Copyright 2010, Blake, Cassels & Graydon LLP
Originally published in Blakes Bulletin on Intellectual Property–Social Media Series, October 2010
The privacy practices of many social media website operators have been, and continue to be, the subject of criticism from privacy regulators and the general public. In early 2010, the heads of the data protection authorities in 10 different countries, including Canada, sent a public letter to Google Inc. to express their concerns about privacy issues related to GOOGLE BUZZ, the company's then newly released social networking application.
More recently, the Canadian federal Privacy Commissioner, after completing an investigation commenced in 2008 into the privacy practices of Facebook, Inc., announced another investigation. The most recent investigation relates to the "Like" button on FACEBOOK. The "Like" button allows users to indicate which products, articles and other content on the Internet they like. Many users click on this button without realizing that their personal preferences will be distributed over the Internet for the purposes of attracting Internet traffic to the "Liked" site.
This article does not analyze the current privacy practices of social media website operators, which the Privacy Commissioner has acknowledged are "presenting ongoing challenges to privacy regulators around the globe". Rather, it considers privacy issues faced by organizations that use social media to promote their businesses, such as blogs for consumer feedback and company pages on third-party-operated social networking websites, and suggests ways to address these issues.
This article focuses on the privacy principles set out in the Canadian federal Personal Information Protection and Electronic Documents Act (PIPEDA). Organizations that operate in Alberta, British Columbia or Quebec will also have to consider the private-sector privacy statutes in those provinces, which impose similar, though not identical, requirements as PIPEDA.
KNOWLEDGE AND CONSENT
One common criticism of social media website operators is that they collect, use and disclose personal information of users without their knowledge and consent. For example, one of the concerns raised by privacy regulators regarding GOOGLE BUZZ was that it "automatically assigned users a network of 'followers' from among people with whom they corresponded most often on Gmail , without adequately informing Gmail users about how this new service would work or providing sufficient information to permit informed consent decisions".
PIPEDA requires that personal information only be collected, used and disclosed with the knowledge and consent of the individual, subject to certain limited exceptions. In order for consent to be meaningful, individuals must be informed about how their personal information is collected, how it will be used by the organization, and to whom it may be disclosed.

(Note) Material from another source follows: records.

(** Every method of the service, whatever the browser does, keeps
    the database manager's invariant (an open connection has a database,
    and every store is sorted by key with each record under its keyPath). *)
Theorem vocabularyService_preserves_wf env c s :
  vs_wf s -> vs_wf (run_vs_call env c s).
Proof.
  revert s. destruct c; apply st_preserves_run;
    [unfold getWordSets|unfold getWordSet|unfold getWordsFromSet|unfold searchWords
    |unfold getWordDetails|unfold getRandomWords|unfold addCustomWord];
    eauto 8 with preserves.
  apply st_bind_preserves; [auto with preserves|intros _].
  apply st_bind_preserves; [destruct (scoped_wordSet filters)|]; auto with preserves.
Qed.

(** *** The bundled word sets, through the service *)

(** On the first visit, when the seed file is unavailable, the service
    lists the four bundled word sets, and [getWordsFromSet] returns no word
    for any of them: the sample words are filed under word sets that do
    not exist. *)
Theorem first_run_word_sets_have_no_words env :
  env_open_ok env = true -> env_import_ok env = true -> fetch_fails (env_fetch env) = true ->
  match getWordSets env fresh_vs with
  | (Ok sets, s1) =>
      map ws_id sets = ["cet4"; "cet6"; "junior-high"; "senior-high"] /\
      Forall (fun ws => run_value (getWordsFromSet env (ws_id ws)) s1 = Ok []) sets
  | (Err _, _) => False
  end.
Proof.
  destruct env as [now [] [| | |data] []]; simpl; intros; try discriminate;
    vm_compute; repeat constructor.
Qed.

End VocabularyServiceProofs.

(** ** Witnesses *)

Module VocabularyServiceWitnesses.
Import IndexedDBProofs InitDBProofs VocabularyServiceProofs InitDBWitnesses.

Definition demo (id word : string) (difficulty : Z) : Word :=
  mkWord id word "" [mkDefinition None NOUN word None None] [] difficulty 0 ["demo"]
    None None (Some "demo-set") None None None 0 0.

Definition three_words : Database :=
  mkDatabase [("w1", demo "w1" "apple" 1); ("w2", demo "w2" "Banana" 3);
              ("w3", demo "w3" "cherry" 3)] [] [] [] [].

(** An initialized service over a database of three words. *)
Definition vs_three : VSState :=
  mkVSState (mkInitState (mkDBState (Some three_words) true) true None) true.

Definition only_difficulty_3 : SearchFilters := mkFilters (Some [3%Z]) None None None None.

(** The example of the specification: five words asked, three stored. *)
Lemma getRandomWords_min_count_witness :
  exists ws, getRandomWords env_offline id 5 (Some no_filters) vs_three = (Ok ws, vs_three) /\
    List.length ws = 3.
Proof.
  destruct (getRandomWords_min_count env_offline vs_three vs_three three_words eq_refl eq_refl
              eq_refl id 5 (Some no_filters)) as (ws & H1 & H2 & _);
    [intros l; reflexivity|lia|].
  exists ws. split; [exact H1|]. rewrite H2. reflexivity.
Defined.

Lemma getRandomWords_negative_count_witness :
  exists ws, getRandomWords env_offline id (-1) None vs_three = (Ok ws, vs_three) /\
    List.length ws = 2.
Proof.
  destruct (getRandomWords_negative_count env_offline vs_three vs_three three_words eq_refl
              eq_refl eq_refl id (-1) None) as (ws & H1 & H2); [intros l; reflexivity|lia|].
  exists ws. split; [exact H1|]. rewrite H2. reflexivity.
Defined.

Lemma addCustomWord_roundtrip_witness :
  exists s2, addCustomWord env_offline (demo "" "date" 2) vs_three
             = (Ok (newWord 1000 (demo "" "date" 2)), s2) /\
    forall env', getWordDetails env' "word-1000" s2 = (Ok (Some (newWord 1000 (demo "" "date" 2))), s2).
Proof.
  exact (addCustomWord_roundtrip env_offline vs_three vs_three three_words eq_refl eq_refl eq_refl
           (demo "" "date" 2)).
Defined.

Lemma searchWords_blank_query_witness :
  searchWords env_offline "  " None vs_three =
  (ensureInitialized env_offline ;; call_db (getAll WORDS)) vs_three.
Proof. apply searchWords_blank_query. vm_compute. reflexivity. Defined.

Lemma searchWords_difficulty_filter_witness :
  searchWords env_offline "AN" (Some only_difficulty_3) vs_three
    = (Ok [demo "w2" "Banana" 3], vs_three) /\
  Forall (fun w => w_difficulty w ∈ [3%Z]) [demo "w2" "Banana" 3].
Proof.
  assert (H : searchWords env_offline "AN" (Some only_difficulty_3) vs_three
              = (Ok [demo "w2" "Banana" 3], vs_three)) by (vm_compute; reflexivity).
  split; [exact H|]. exact (searchWords_difficulty_filter _ _ _ _ _ _ _ H eq_refl ltac:(done)).
Defined.

Lemma searchWords_leading_space_witness :
  searchWords env_offline " an" None vs_three = (Ok [], vs_three) /\
  (js_trim " an" = "" \/
   Forall (fun w => js_includes (w_word w) " " = true \/
                    Exists (fun d => js_includes (d_meaning d) " " = true) (w_definitions w)) []).
Proof.
  assert (H : searchWords env_offline " an" None vs_three = (Ok [], vs_three))
    by (vm_compute; reflexivity).
  split; [exact H|]. exact (searchWords_leading_space _ _ _ _ _ _ H).
Defined.

Lemma vs_three_wf : vs_wf vs_three.
Proof. split; [by eexists|]. intros d [= <-] []; split; repeat constructor. Qed.

Lemma vocabularyService_preserves_wf_witness :
  vs_wf vs_three /\ vs_wf (run_vs_call env_offline (CallAddCustomWord (demo "" "date" 2)) vs_three).
Proof.
  split; [exact vs_three_wf|]. apply vocabularyService_preserves_wf, vs_three_wf.
Defined.

Lemma first_run_word_sets_have_no_words_witness :
  match getWordSets env_offline fresh_vs with
  | (Ok sets, s1) =>
      map ws_id sets = ["cet4"; "cet6"; "junior-high"; "senior-high"] /\
      Forall (fun ws => run_value (getWordsFromSet env_offline (ws_id ws)) s1 = Ok []) sets
  | (Err _, _) => False
  end.
Proof. apply first_run_word_sets_have_no_words; reflexivity. Defined.

End VocabularyServiceWitnesses.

For example, if an organization requires users to register as a condition of the use of an interactive website or interactive section of its website, the purposes for which information provided during registration will be used and to whom it may be disclosed should be clearly explained at the time of registration.
LIMIT USE AND DISCLOSURE
Another common criticism of organizations generally, which may have particular relevance in the social media context, is that they often require individuals to consent to a use or disclosure of their personal information that is not necessary for the purposes for which the information is provided.
PIPEDA prohibits organizations from requiring individuals to consent to collection, use or disclosure of their personal information beyond what is necessary for the purpose for which the information was provided. Accordingly, care should be taken to ensure that any proposed use or disclosure of personal information that is not directly necessary to fulfil the social media purposes for which the personal information is being provided is clearly optional.
In relation to the example of registering on a website, if an organization would like to use the registration information for marketing purposes or to share email addresses of registered users with affiliates or other third parties, this should be made clearly optional, for example, by including an opt-out box on the registration page.
Organizations may only collect personal information that is necessary to fulfill the specific and legitimate purposes that are identified at the time of collection. A common complaint is that organizations require individuals to provide more personal information than is necessary to fulfill the identified purposes. Again, with reference to the example of website registration, the registration form should not require a user to provide his/her telephone number or mailing address if all that is required to participate in an interactive website is an email address. However, provision of this information may be made optional, for example, if the individual opts-in to receiving marketing communications via these channels.
One key advantage to an organization of using its own social media platform, such as an interactive section on an organization's primary website or its own freestanding site, is that the organization has some control over the content posted and control over the TOS to ensure that the foregoing issues are addressed.
The privacy practices of many social media platform operators continue to be criticized by the general public and by privacy regulators around the world. Accordingly, an organization should ensure that it is comfortable with the personal information practices of third-party platform operators, and that these practices do not conflict with the organization's own policies and practices.
The foregoing is not intended to provide a comprehensive overview of the privacy issues raised by the use of social media. In order to minimize the risk that an organization will be identified in the press or be the subject of an investigation by a regulator based on a violation of privacy, it is important to think about these and other privacy issues that may be raised by an organization's use of social media.
The content of this article is intended to provide a general guide to the subject matter. Specialist advice should be sought about your specific circumstances.